God whispered in my ear. You know how when you want to get someone’s attention sometimes you don’t shout. When someone is shouting at us, it’s easy to tune them out. But when you really want to get someone’s attention, you whisper. That’s why God talks in that “still, small voice.”

So anyway, I’m feeling really happy about this psalm, feeling really happy about myself, about ourselves, … feeling my neck start to stiffen and my ears start to close. And then God says … very quietly.

Ahem.
Excuse me.
I wasn’t finished yet.

Oh, OK. So then I read on in psalm 33.

Happy is the nation whose God is the Lord, the people whom he has chosen as his heritage. … but then the psalm continues…

The Lord looks down from heaven and sees all humankind.

From where he sits enthroned he watches all the inhabitants of the earth—

He who fashions the hearts of them all, and observes their deeds.

A king is not saved by his great army; a warrior is not delivered by his great strength.

The war horse is a vain hope for victory, and by its great might it cannot save.

Hmmmm… OK. I’m starting to feel a little differently now.

Maybe God wants something different.

Maybe God wants to not just save my soul but to use me to save others’ souls.

Maybe God wants me not to get so confident in my own intellect, in the rightness of my cause, in the strength of my argument in my great army or my war horse.

Maybe God wants me to turn my life over to Jesus Christ, who though he was in the form of God, did not regard equality with God as something to be exploited, but emptied himself, taking the form of a slave, being born in human likeness. And being found in human form, he humbled himself and became obedient to the point of death—even death on a cross.

Maybe God wants me to be an ambassador of Christ, an ambassador of reconciliation, an agent of conversion, even as I am still being converted.

In the winter of 1964, Nelson Mandela arrived on Robben Island in South Africa where he would spend 18 of his 27 prison years.
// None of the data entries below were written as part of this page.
(* ===== verification/RowFiles.v ===== *)
(** * RowFiles: what the store of rows leaves on the disk

    A store of rows ([RowStore]) that is opened on the files of another answers
    as the other did, but for how JSON text keeps numbers ([reparse]). *)

From S2P Require Import Prelude Json DomainSync PlannerUtil PlannerJson Poll Reminders CloudJson StoreCrypt Host HistoryOps RowStore.
Import Base64 Sync StoreCrypt HistoryOps RowStore.

Module RowFiles.

(** ** Writes that are done *)

Section Writes.
Context {Ci : Cipher} {Laws : CipherLaws}.

(** Nothing fails: no faults, no fence, and a key where one is required. *)
Definition writable (d : Disk) : Prop :=
  faults d = [] /\ g_blocked d = false /\
  (g_required d = false \/ g_key d <> [] /\ (forall n, length (rand n) = kIvLen) /\ forall key iv plain, is_Some (evp_seal key iv plain)).

(** A write that touches some files only. *)
Definition wrote (touched : list bytes) (d d' : Disk) : Prop :=
  (writable d -> writable d') /\ g_key d' = g_key d /\ forall p, p ∉ touched -> files d' !! p = files d !! p.

Lemma wrote_same touched d d' : sameFiles d d' -> wrote touched d d'.
Proof. intros (Ef & Ek & Er & Eb & Ec). split_and!; [|done|intros p _; by rewrite Ef]. unfold writable. by rewrite Ek, Er, Eb, Ec. Qed.

Lemma wrote_trans touched d d1 d2 : wrote touched d d1 -> wrote touched d1 d2 -> wrote touched d d2.
Proof. intros (W & K & F) (W' & K' & F'). split_and!; [auto|congruence|]. intros p N. rewrite F', F; done. Qed.

Lemma wrote_read touched d d' p : wrote touched d d' -> p ∉ touched -> rawRead p d' = rawRead p d /\ readFile p d' = readFile p d.
Proof. intros (_ & K & F) N. unfold readFile, rawRead. by rewrite F, K. Qed.

Lemma seal_done plain line d : writable d -> is_Some (sealForDisk plain line d).1.
Proof.
  intros (_ & _ & [R|(N & Hr & Hs)]); unfold sealForDisk; destruct (g_key d) as [|x k]; try done.
  - cbn. rewrite R. by eexists.
  - destruct (gcmSeal (x :: k) plain d) as [[s|] d']; cbn; rewrite ?R; by eexists.
  - unfold gcmSeal. rewrite Hr, Nat.eqb_refl. cbn [negb]. destruct (Hs (x :: k) (rand (draws d)) plain) as [out ->]. by eexists.
Qed.

Lemma sealLines_done ls : forall d, writable d -> is_Some (sealLines ls d).1.
Proof.
  induction ls as [|l ls IH]; intros d W; cbn [sealLines]; [by eexists|]. destruct (seal_done l true d W) as [e E]. pose proof (sealForDisk_same l true d) as S.
  destruct (sealForDisk l true d) as [s d1]. cbn [fst snd] in *. subst s. destruct (IH d1) as [r R]; [by apply (wrote_same [] d d1 S)|].
  destruct (sealLines ls d1) as [r' d2]. cbn in *. subst r'. by eexists.
Qed.

Lemma rawWrite_done path data d : writable d ->
  exists d', rawWrite path data d = (true, d') /\ wrote [path; tmpOf path] d d' /\ rawRead path d' = data.
Proof.
  intros W. pose proof W as (F & B & _). unfold rawWrite, rawWriteUnfenced, nextFault. rewrite B, F. eexists. split; [done|]. split; [|by unfold rawRead; cbn; rewrite lookup_insert_eq].
  split_and!; [done..|]. intros p N. cbn. rewrite !not_elem_of_cons in N. destruct N as (N1 & N2 & _). rewrite lookup_insert_ne, lookup_delete_ne; congruence.
Qed.

Lemma writeLines_done path ls d : writable d -> Forall plainLine ls ->
  exists d', writeLines path ls d = (true, d') /\ wrote [path; tmpOf path] d d' /\ holds (g_key d') (rawRead path d') ls.
Proof.
  intros W P. unfold writeLines. destruct (sealLines_done ls d W) as [data E]. pose proof (sealLines_same ls d) as S. pose proof (sealLines_holds ls P d data E) as H.
  destruct (sealLines ls d) as [r d1]. cbn [fst snd] in *. subst r. pose proof (wrote_same [path; tmpOf path] d d1 S) as W1.
  destruct (rawWrite_done path data d1) as (d2 & -> & W2 & R); [by apply W1|]. exists d2. split; [done|]. split; [by eapply wrote_trans|].
  rewrite R. destruct W1 as (_ & K1 & _), W2 as (_ & K2 & _). by rewrite K2, K1.
Qed.

Lemma appendLine_done path l d js : writable d -> plainLine l -> holds (g_key d) (rawRead path d) js ->
  exists d', appendLine path l d = (true, d') /\ wrote [path] d d' /\ holds (g_key d') (rawRead path d') (js ++ [l]).
Proof.
  intros W P H. unfold appendLine. destruct (seal_done l true d W) as [e E]. pose proof (sealForDisk_same l true d) as S. pose proof (sealForDisk_written l d e P E) as Wr.
  destruct (sealForDisk l true d) as [s d1]. cbn [fst snd] in *. subst s. pose proof (wrote_same [path] d d1 S) as W1. destruct S as (Ef & Ek & _ & Eb & Ec).
  destruct W as (F & B & _). rewrite Eb, B. unfold nextFault. rewrite Ec, F. eexists. split; [done|]. split.
  - eapply wrote_trans; [exact W1|]. split_and!; [done..|]. intros p N. cbn. rewrite lookup_insert_ne; [done|]. intros <-. apply N. by left.
  - rewrite rawRead_put. cbn. rewrite Ek. apply holds_snoc; [|done]. unfold rawRead in *. by rewrite Ef.
Qed.

Lemma writeFile_done path data d : writable d -> isSealed data = false ->
  exists d', writeFile path data d = (true, d') /\ wrote [path; tmpOf path] d d' /\ readFile path d' = data.
Proof.
  intros W P. unfold writeFile. destruct (seal_done data false d W) as [e E]. pose proof (sealForDisk_same data false d) as S. pose proof (sealForDisk_opens data d e P E) as O.
  destruct (sealForDisk data false d) as [s d1]. cbn [fst snd] in *. subst s. pose proof (wrote_same [path; tmpOf path] d d1 S) as W1.
  destruct (rawWrite_done path e d1) as (d2 & -> & W2 & R); [by apply W1|]. exists d2. split; [done|]. split; [by eapply wrote_trans|].
  eapply readFile_open; [exact R| |exact P]. destruct W1 as (_ & K1 & _), W2 as (_ & K2 & _). by rewrite K2, K1.
Qed.
End Writes.

(** ** Values as they are read again *)

Definition rmap (m : list (bytes * json)) : list (bytes * json) := (fun kv => (kv.1, reparse kv.2)) <$> m.

Lemma mget_rmap k m : mget k (rmap m) = reparse <$> mget k m.
Proof. induction m as [|[k1 v] m IH]; [done|]. cbn. by case_bool_decide. Qed.

Lemma rmap_mset k v m : rmap (mset k v m) = mset k (reparse v) (rmap m).
Proof. induction m as [|[k1 v1] m IH]; [done|]. cbn. case_bool_decide; [done|]. destruct (blt k k1); cbn; [done|]. f_equal. exact IH. Qed.

Lemma rmap_mdel k m : rmap (mdel k m) = mdel k (rmap m).
Proof. induction m as [|[k1 v1] m IH]; [done|]. cbn. case_bool_decide; [done|]. cbn. f_equal. exact IH. Qed.

Lemma msorted_rmap m : msorted m -> msorted (rmap m).
Proof.
  induction m as [|[k v] m IH]; [done|]. intros [F S]. split; [|by apply IH]. apply Forall_elem. intros x Hx.
  apply list_elem_of_fmap in Hx as (y & -> & Hy). cbn. by apply (proj1 (Forall_elem _ _) F).
Qed.

Lemma reparse_fixed m : reparse (JObj m) = JObj m -> rmap m = m.
Proof. cbn. by intros [= E]. Qed.

Lemma rmap_fixed m : (forall k v, mget k m = Some v -> reparse v = v) -> msorted m -> rmap m = m.
Proof.
  intros H S. apply msorted_ext; [by apply msorted_rmap|done|]. intros k. rewrite mget_rmap. destruct (mget k m) as [v|] eqn:E; [|done].
  cbn. f_equal. by apply (H k).
Qed.

Lemma strOf_reparse j k : strOf (reparse j) k = strOf j k.
Proof. unfold strOf. rewrite jfind_reparse. destruct (jfind k j) as [[]|]; cbn; try done. by destruct (0 <=? z)%Z. Qed.

Lemma jfind_field j k : field (reparse j) k = reparse (field j k).
Proof. unfold field. rewrite jfind_reparse. by destruct (jfind k j). Qed.

Lemma chatKey_reparse {Ci : Cipher} j : chatKeyOfState (reparse j) = chatKeyOfState j.
Proof.
  unfold chatKeyOfState. rewrite jfind_field. generalize (field j (#"chat")). clear j. intros j. unfold chatKeyOf. rewrite !jfind_reparse.
  assert (forall m k, strOf (JObj (map (fun kv => (kv.1, reparse kv.2)) m)) k = strOf (JObj m) k) as E by (intros m k; apply (strOf_reparse (JObj m))).
  destruct (jfind (#"user") j) as [[]|]; cbn [fmap option_fmap option_map reparse]; rewrite ?E; try done.
  all: try destruct (0 <=? z)%Z; destruct (jfind (#"group") j) as [[]|]; cbn [fmap option_fmap option_map reparse]; rewrite ?E; try done; by destruct (0 <=? z0)%Z || by destruct (0 <=? z)%Z.
Qed.

Lemma foldl_mset (m : list (bytes * json)) : forall acc, msorted (acc ++ m) -> foldl (fun acc kv => mset kv.1 kv.2 acc) acc m = acc ++ m.
Proof.
  induction m as [|[k v] m IH]; intros acc S; [by rewrite app_nil_r|]. cbn. assert (mset k v acc = acc ++ [(k, v)]) as ->.
  { clear IH. induction acc as [|[k1 v1] acc IH]; [done|]. destruct S as [F S]. cbn. specialize (IH S). rewrite list.Forall_app in F. destruct F as [_ F].
    inversion F as [|? ? B _]. subst. cbn in B. rewrite bool_decide_false by (intros <-; by rewrite blt_irrefl in B). by rewrite (blt_asym _ _ B), IH. }
  rewrite IH; by rewrite <- app_assoc.
Qed.
Lemma load_objects (m : list (bytes * json)) : (forall k v, (k, v) ∈ m -> is_object v = true) -> forall acc,
  foldl (fun acc kv => if is_object kv.2 then mset kv.1 kv.2 acc else acc) acc m = foldl (fun acc kv => mset kv.1 kv.2 acc) acc m.
Proof.
  induction m as [|[k v] m IH]; intros O acc; [done|]. cbn. rewrite (O k v) by (by left). apply IH. intros k' v' Hx. apply (O k'). by right.
Qed.

(** ** The store and its files *)

(** Of the text of JSON: what is [stored] has a text of one line, which is read
    back; what is read can be written, and reads the same. *)
Class TextLaws {Tx : JsonText} (stored : json -> Prop) : Prop := {
  law_text j : stored j -> exists s, dump j = Ok s /\ plainLine s /\ parse s = Some (reparse j);
  law_parsed s j : parse s = Some j -> reparse j = j /\ stored j
}.

Section Kept.
Context {Ci : Cipher} {Laws : CipherLaws} {Tx : JsonText} (stored : json -> Prop) {TL : TextLaws stored}.
Context (rowsPath marksPath auxPrefix : bytes).
Notation auxPath := (auxPath auxPrefix).

(** The files do not get in each other's way. *)
Definition apart : Prop := rowsPath <> marksPath /\ (forall p, tmpOf p <> rowsPath /\ tmpOf p <> marksPath) /\
  forall n, auxPath n <> rowsPath /\ auxPath n <> marksPath.

Lemma text_unsealed j s : stored j -> dump j = Ok s -> isSealed s = false /\ plainLine s /\ parse s = Some (reparse j).
Proof using TL.
  intros St E. destruct (law_text j St) as (s' & E' & P & R). assert (s' = s) as -> by congruence. split; [|done]. destruct P as (_ & _ & _ & N).
  unfold isSealed, startsWith. fold kMagicLen. by rewrite (bool_decide_false (take kMagicLen s = kMagic)), andb_false_r by done.
Qed.

Definition isRow (k : bytes) (v : json) : Prop := stored v /\ strOf v (#"target") = k /\ k <> [].
Definition isLegacy (v : json) : Prop := stored v /\ strOf v (#"target") = [].

Lemma load_row x line v k : parse line = Some (reparse v) -> strOf v (#"target") = k -> k <> [] ->
  rows_ (loadLine x line).2 = mset k (reparse v) (rows_ x.2).
Proof.
  intros P <- N. destruct v; try by destruct N. unfold loadLine. rewrite P. cbn [reparse]. rewrite (strOf_reparse (JObj m)).
  destruct (strOf (JObj m) (#"target")) as [|c t] eqn:E; [done|]. cbn [snd]. by rewrite place_rows.
Qed.

Lemma load_other x line v : parse line = Some (reparse v) -> strOf v (#"target") = [] -> rows_ (loadLine x line).2 = rows_ x.2.
Proof.
  intros P N. unfold loadLine. rewrite P. destruct v; try done; cbn [reparse]; [by destruct (0 <=? z)%Z|]. rewrite (strOf_reparse (JObj m)), N. cbn [snd]. by destruct (_ && _).
Qed.

Lemma dumpAll_lines l : (forall v, v ∈ l -> stored v) -> exists ss, dumpAll l = Ok ss /\ Forall2 (fun s v => plainLine s /\ parse s = Some (reparse v)) ss l.
Proof using TL.
  induction l as [|v l IH]; intros St; [by exists []|]. destruct (law_text v) as (s & E & P & R); [apply St; by left|].
  destruct IH as (ss & Es & F); [intros w Hw; apply St; by right|]. exists (s :: ss). cbn. rewrite E. cbn. rewrite Es. cbn. split; [done|]. by constructor.
Qed.

Lemma load_rows m : (forall k v, (k, v) ∈ m -> isRow k v) -> forall ss, Forall2 (fun s v => plainLine s /\ parse s = Some (reparse v)) ss m.*2 ->
  forall x, rows_ (foldl loadLine x ss).2 = foldl (fun acc kv => mset kv.1 kv.2 acc) (rows_ x.2) (rmap m).
Proof.
  induction m as [|[k v] m IH]; intros R ss F x; inversion F as [|s ? ss' ? [P E] F']; subst; [done|]. cbn. destruct (R k v) as (_ & T & N); [by left|].
  rewrite IH; [|by intros k' v' Hx; apply R; right|done]. f_equal. by apply load_row.
Qed.

Lemma load_legacy l : Forall isLegacy l -> forall ss, Forall2 (fun s v => plainLine s /\ parse s = Some (reparse v)) ss l ->
  forall x, rows_ (foldl loadLine x ss).2 = rows_ x.2.
Proof.
  induction 1 as [|v l [_ T] _ IH]; intros ss F x; inversion F as [|s ? ss' ? [P E] F']; subst; [done|]. cbn. rewrite IH by done. by eapply load_other.
Qed.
Confined to a small cell, the floor his bed, a bucket for a toilet, he was forced to do hard labor in a quarry. He was allowed one visitor a year for 30 minutes. He could write and receive one letter every six months.

But he got together with his fellow prisoners and started a school. A school without books or pens or paper. A school where each taught the others everything they knew about anything. One day one of the guards asked if he could join in. And even though his fellow inmates objected, Mandela stood his ground and said they absolutely had to let him become a part of their community. Because the road to salvation for South Africa was not treating one another as the enemies they were, but looking forward to the day when they would be friends … and treating each other that way now in anticipation of that day.
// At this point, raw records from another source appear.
Definition sized (s : json) : result exn (json * Z) := let! text := dump s in Ok (s, Z.of_nat (length text)).
Definition partsOf (l : list json) : result exn (list (list json)) := let! sizes := mapR sized l in Ok (splitParts sizes [] 0).

(** What a checkpoint is made of: references of segments, what is known of them,
    and their numbers. *)
Record Built := { b_segments : list json; b_known : list (bytes * json); b_seqs : list Z }.

Definition addSegment (key digest : bytes) (seq : Z) (stale : bool) (b : Built) : Built := {|
  b_segments := b_segments b ++ [jobj [(#"key", JStr key); (#"digest", JStr digest); (#"seq", JStr (Decimal.to_string seq))]];
  b_known := obj_set key (jobj [(#"digest", JStr digest); (#"seq", JUnsigned seq); (#"stale", JBool stale)]) (b_known b);
  b_seqs := b_seqs b ++ [seq] |}.

(** The number of a segment that is on the server as it is; [0]: none. *)
Definition reusable (known : list (bytes * json)) (live : list Z) (partKey digest : bytes) : result exn Z :=
  match obj_get partKey known with
  | None => Ok 0
  | Some k =>
      if negb (bool_decide (strOf k (#"digest") = digest)) then Ok 0
      else
        let! stale := valueOr getBool k (#"stale") false in
        if stale : bool then Ok 0 else let! s := seqOf k in Ok (if isIn live s then s else 0)
  end.

(** The engine may make several records of a part. *)
Fixpoint addExtra (partKey digest : bytes) (got : list Z) (j : nat) (b : Built) : Built :=
  match got with
  | [] => b
  | s :: got => addExtra partKey digest got (S j) (addSegment (partKey ++ #"." ++ Decimal.to_string (Z.of_nat (S j))) digest s true b)
  end.

(** [None]: the checkpoint is not to be written. *)
Fixpoint uploadParts (key : bytes) (parts : list (list json)) (i : nat) (known : list (bytes * json)) (live : list Z) (b : Built) : H (option Built) :=
  match parts with
  | [] => ret (Some b)
  | part :: parts =>
      let partKey := if (i =? 0)%nat then key else key ++ #"#" ++ Decimal.to_string (Z.of_nat (S i)) in
      let* d := call (#"historySegmentDigest") (jobj [(#"states", JArr part)]) in
      let* digest := ofResult (getStr d) in
      let* seq := ofResult (reusable known live partKey digest) in
      if negb (seq =? 0) then uploadParts key parts (S i) known live (addSegment partKey digest seq false b)
      else
        let* got := appendLocked ((fun s => jobj [(#"state", s)]) <$> part) true in
        match got with
        | [] => ret None
        | seq :: extra => uploadParts key parts (S i) known live (addSegment partKey digest seq false (addExtra partKey digest extra 1 b))
        end
  end.

Fixpoint uploadSegments (segments : list (bytes * list json)) (known : list (bytes * json)) (live : list Z) (b : Built) : H (option Built) :=
  match segments with
  | [] => ret (Some b)
  | (key, l) :: segments =>
      let* stopped := reading stop_ in
      if stopped then ret None
      else
        let* parts := ofResult (partsOf l) in
        let* r := uploadParts key parts 0 known live b in
        match r with Some b => uploadSegments segments known live b | None => ret None end
  end.

Fixpoint groupStates (states : list json) (bySegment byChat : list (bytes * list json)) : H (list (bytes * list json) * list (bytes * list json)) :=
  match states with
  | [] => ret (bySegment, byChat)
  | s :: states =>
      let* r := attempt (let* k := call (#"historySegmentKey") (jobj [(#"state", s)]) in ofResult (getStr k)) in
      match r with
      | inl k => groupStates states (pushAt k s bySegment) (pushAt (chatKeyOfState s) s byChat)
      | inr _ => groupStates states bySegment byChat
      end
  end.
It is because of that conviction. That conviction that we have no enemies but just future friends, that Nelson Mandela was able to lead a nearly bloodless revolution that no one in the world thought possible. It was that conviction that led to the scene on his inauguration as president of South Africa where his prison guards were led, not away in chains as defeated prisoners, but to seats of honor as friends on the platform next to him.

Now what Nelson Mandela was about wasn’t some weak, “can’t we all just get along.” And neither are we.

This is join us at the foot of the cross.

Join us as we fashion a world where there is neither Jew nor Greek, neither slave nor free, neither male nor female for we are all one in Christ Jesus.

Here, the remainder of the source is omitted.